Lemma face_keys_six f ks :
  face_keys m f = Some ks ->
  exists V0 V1 V2 E0 E1 E2, ks = [V0; V1; V2; E0; E1; E2].
Proof.
  unfold face_keys. intros H.
  repeat (apply bind_Some in H as (? & _ & H)).
  injection H as <-. by repeat eexists.
Qed.

Lemma covered_children s f :
  covered m s f ->
  length (children m s f) = 4 /\ Forall non_null (children m s f).
Proof.
  intros (ks & Hks & Hall).
  destruct (face_keys_six _ _ Hks) as (V0 & V1 & V2 & E0 & E1 & E2 & ->).
  unfold children. rewrite Hks. split; [done|].
  repeat match goal with
         | H : Forall _ (_ :: _) |- _ => apply Forall_cons in H as [? H]
         end.
  repeat constructor; simpl; done.
Qed.

Lemma covered_steps s s' f :
  rtc (step m) s s' -> covered m s f ->
  covered m s' f /\ children m s' f = children m s f.
Proof.
  intros Hs (ks & Hks & Hall).
  assert (Forall (fun k => counterpart s' k = counterpart s k) ks) as Heq.
  { eapply Forall_impl; [exact Hall|]. intros k [i Hi]. rewrite Hi.
    by eapply steps_counterpart. }
  split.
  - exists ks. split; [done|].
    eapply Forall_impl; [apply Forall_and; split; [exact Hall|exact Heq]|].
    simpl. intros k [? ->]. done.
  - destruct (face_keys_six _ _ Hks) as (V0 & V1 & V2 & E0 & E1 & E2 & ->).
    unfold children. rewrite Hks.
    repeat match goal with
           | H : Forall _ (_ :: _) |- _ => apply Forall_cons in H as [? H]
           end.
    congruence.
Qed.

Lemma spec_face_loop_body face s :
  spec (rtc (step m)) s (face_loop_body m w face tt s)
    (fun _ s' =>
       covered m s' face /\
       dst_triangles (mesh (bld s')) =
         dst_triangles (mesh (bld s)) ++ children m s' face).
Proof.
  pose proof (spec_compute_vertices m w face s) as H.
  unfold face_loop_body, bind.
  destruct (compute_vertices m w face s) as [[vs es] s1| |];
    simpl in H; [|done|by apply vsteps_steps].
  destruct H as [Hs (V0 & V1 & V2 & E0 & E1 & E2 & v0 & v1 & v2 & m0 & m1 & m2
                     & Hks & -> & -> & H0 & H1 & H2 & H3 & H4 & H5)].
  cbn [fst snd]. rewrite insert_triangles_run. simpl. split.
  - etrans; [by apply vsteps_steps|apply with_triangles_steps].
  - split.
    + exists [V0; V1; V2; E0; E1; E2]. split; [done|].
      repeat constructor; unfold counterpart in *; simpl; eauto.
    + rewrite (vsteps_triangles _ _ _ Hs). f_equal.
      unfold children. rewrite Hks.
      unfold counterpart, Builder.find_existing in *. simpl. congruence.
Qed.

☆ ☆ ☆ ☆ ☆ ☆ ☆

Try it:
The first line of the data, the line with "destruct H as", and all lines in between are to be copied exactly. Leave out everything else.

Problem solution:
Lemma face_keys_six f ks :
  face_keys m f = Some ks ->
  exists V0 V1 V2 E0 E1 E2, ks = [V0; V1; V2; E0; E1; E2].
Proof.
  unfold face_keys. intros H.
  repeat (apply bind_Some in H as (? & _ & H)).
  injection H as <-. by repeat eexists.
Qed.

Lemma covered_children s f :
  covered m s f ->
  length (children m s f) = 4 /\ Forall non_null (children m s f).
Proof.
  intros (ks & Hks & Hall).
  destruct (face_keys_six _ _ Hks) as (V0 & V1 & V2 & E0 & E1 & E2 & ->).
  unfold children. rewrite Hks. split; [done|].
  repeat match goal with
         | H : Forall _ (_ :: _) |- _ => apply Forall_cons in H as [? H]
         end.
  repeat constructor; simpl; done.
Qed.

Lemma covered_steps s s' f :
  rtc (step m) s s' -> covered m s f ->
  covered m s' f /\ children m s' f = children m s f.
Proof.
  intros Hs (ks & Hks & Hall).
  assert (Forall (fun k => counterpart s' k = counterpart s k) ks) as Heq.
  { eapply Forall_impl; [exact Hall|]. intros k [i Hi]. rewrite Hi.
    by eapply steps_counterpart. }
  split.
  - exists ks. split; [done|].
    eapply Forall_impl; [apply Forall_and; split; [exact Hall|exact Heq]|].
    simpl. intros k [? ->]. done.
  - destruct (face_keys_six _ _ Hks) as (V0 & V1 & V2 & E0 & E1 & E2 & ->).
    unfold children. rewrite Hks.
    repeat match goal with
           | H : Forall _ (_ :: _) |- _ => apply Forall_cons in H as [? H]
           end.
    congruence.
Qed.

Lemma spec_face_loop_body face s :
  spec (rtc (step m)) s (face_loop_body m w face tt s)
    (fun _ s' =>
       covered m s' face /\
       dst_triangles (mesh (bld s')) =
         dst_triangles (mesh (bld s)) ++ children m s' face).
Proof.
  pose proof (spec_compute_vertices m w face s) as H.
  unfold face_loop_body, bind.
  destruct (compute_vertices m w face s) as [[vs es] s1| |];
    simpl in H; [|done|by apply vsteps_steps].
  destruct H as [Hs (V0 & V1 & V2 & E0 & E1 & E2 & v0 & v1 & v2 & m0 & m1 & m2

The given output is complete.